• ACTIVITY:
Reproduce all entries verbatim, with nothing added or dropped.

Source records
(** ** The date of a task *)

(** C1. When the weekday of the task is bound to [n] in [WEEKDAY_MAP], any
    date [formatted_date] computes is the anchor date (today plus
    [7 * week_offset] days) minus the anchor's weekday ordinal plus [n], and
    that date is computed whenever the anchor and the result are dates the
    calendar can represent.  For ["monday"]: with offset 0 it is today minus
    today's weekday ordinal, with offset 1 that date plus 7 days, with
    offset -1 that date minus 7 days. *)
Theorem C1_task_date_formula (t : WeekdayTask) (w : world) (n : Z) :
  Py.lookup (weekday t) WEEKDAY_MAP = Some n ->
  let anchor := clock w + 7 * week_offset t in
  (forall date w', task_date t w = (Ok date, w') ->
     date = anchor - Date.weekday anchor + n) /\
  (Z.abs (7 * week_offset t) <= Date.MAXDELTA -> Date.valid anchor ->
   anchor - Date.weekday anchor + n <= Date.MAXORDINAL ->
   task_date t w = (Ok (anchor - Date.weekday anchor + n), w)) /\
  (weekday t = "monday"%string -> Date.valid (clock w) ->
   (week_offset t = 0 ->
    task_date t w = (Ok (clock w - Date.weekday (clock w)), w)) /\
   (week_offset t = 1 -> Date.valid (clock w + 7) ->
    task_date t w = (Ok (clock w - Date.weekday (clock w) + 7), w)) /\
   (week_offset t = -1 -> Date.valid (clock w - 7) ->
    task_date t w = (Ok (clock w - Date.weekday (clock w) - 7), w))).
Proof.
  intros Hn anchor. split; [| split].
  - intros date w' H. apply task_date_Ok_inv in H.
    destruct H as (n' & Hn' & Hd & _). rewrite Hn in Hn'.
    injection Hn' as <-. exact Hd.
  - intros Hoff Hanchor Hmax.
    exact (task_date_Ok_intro t w n Hn Hoff Hanchor Hmax).
  - intros Hmon Htoday. rewrite Hmon in Hn. vm_compute in Hn.
    injection Hn as <-.
    assert (Hmap : Py.lookup (weekday t) WEEKDAY_MAP = Some 0)
      by (rewrite Hmon; reflexivity).
    pose proof (weekday_range (clock w)) as Hwd.
    pose proof (monday_of_pos _ (proj1 Htoday)) as Hpos.
    unfold monday_of in Hpos. unfold Date.valid, Date.MAXORDINAL in *.
    repeat split; intros Hoff.
    + rewrite (task_date_Ok_intro t w 0 Hmap); unfold week_anchor, monday_of;
        rewrite Hoff, ?Z.mul_0_r, ?Z.add_0_r;
        unfold Date.valid, Date.MAXDELTA, Date.MAXORDINAL; try lia.
      reflexivity.
    + intros Hv.
      rewrite (task_date_Ok_intro t w 0 Hmap); unfold week_anchor;
        rewrite ?monday_of_shift_weeks; unfold monday_of; rewrite Hoff;
        unfold Date.valid, Date.MAXDELTA, Date.MAXORDINAL; try lia.
      f_equal. f_equal. lia.
    + intros Hv.
      rewrite (task_date_Ok_intro t w 0 Hmap); unfold week_anchor;
        rewrite ?monday_of_shift_weeks; unfold monday_of; rewrite Hoff;
        unfold Date.valid, Date.MAXDELTA, Date.MAXORDINAL; try lia.
      f_equal. f_equal. lia.
Qed.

• TASK SOLUTION:
(** ** The date of a task *)

(** C1. When the weekday of the task is bound to [n] in [WEEKDAY_MAP], any
    date [formatted_date] computes is the anchor date (today plus
    [7 * week_offset] days) minus the anchor's weekday ordinal plus [n], and
    that date is computed whenever the anchor and the result are dates the
    calendar can represent.  For ["monday"]: with offset 0 it is today minus
    today's weekday ordinal, with offset 1 that date plus 7 days, with
    offset -1 that date minus 7 days. *)
Theorem C1_task_date_formula (t : WeekdayTask) (w : world) (n : Z) :
  Py.lookup (weekday t) WEEKDAY_MAP = Some n ->
  let anchor := clock w + 7 * week_offset t in
  (forall date w', task_date t w = (Ok date, w') ->
     date = anchor - Date.weekday anchor + n) /\
  (Z.abs (7 * week_offset t) <= Date.MAXDELTA -> Date.valid anchor ->
   anchor - Date.weekday anchor + n <= Date.MAXORDINAL ->
   task_date t w = (Ok (anchor - Date.weekday anchor + n), w)) /\
  (weekday t = "monday"%string -> Date.valid (clock w) ->
   (week_offset t = 0 ->
    task_date t w = (Ok (clock w - Date.weekday (clock w)), w)) /\
   (week_offset t = 1 -> Date.valid (clock w + 7) ->
    task_date t w = (Ok (clock w - Date.weekday (clock w) + 7), w)) /\
   (week_offset t = -1 -> Date.valid (clock w - 7) ->
    task_date t w = (Ok (clock w - Date.weekday (clock w) - 7), w))).
Proof.
  intros Hn anchor. split; [| split].
  - intros date w' H. apply task_date_Ok_inv in H.
    destruct H as (n' & Hn' & Hd & _). rewrite Hn in Hn'.
    injection Hn' as <-. exact Hd.
  - intros Hoff Hanchor Hmax.
    exact (task_date_Ok_intro t w n Hn Hoff Hanchor Hmax).
  - intros Hmon Htoday. rewrite Hmon in Hn. vm_compute in Hn.
    injection Hn as <-.
    assert (Hmap : Py.lookup (weekday t) WEEKDAY_MAP = Some 0)
      by (rewrite Hmon; reflexivity).
    pose proof (weekday_range (clock w)) as Hwd.
    pose proof (monday_of_pos _ (proj1 Htoday)) as Hpos.
    unfold monday_of in Hpos. unfold Date.valid, Date.MAXORDINAL in *.
    repeat split; intros Hoff.
    + rewrite (task_date_Ok_intro t w 0 Hmap); unfold week_anchor, monday_of;
        rewrite Hoff, ?Z.mul_0_r, ?Z.add_0_r;
        unfold Date.valid, Date.MAXDELTA, Date.MAXORDINAL; try lia.
      reflexivity.
    + intros Hv.
      rewrite (task_date_Ok_intro t w 0 Hmap); unfold week_anchor;
        rewrite ?monday_of_shift_weeks; unfold monday_of; rewrite Hoff;
        unfold Date.valid, Date.MAXDELTA, Date.MAXORDINAL; try lia.
      f_equal. f_equal. lia.
    + intros Hv.
      rewrite (task_date_Ok_intro t w 0 Hmap); unfold week_anchor;
        rewrite ?monday_of_shift_weeks; unfold monday_of; rewrite Hoff;
        unfold Date.valid, Date.MAXDELTA, Date.MAXORDINAL; try lia.
      f_equal. f_equal. lia.
Qed.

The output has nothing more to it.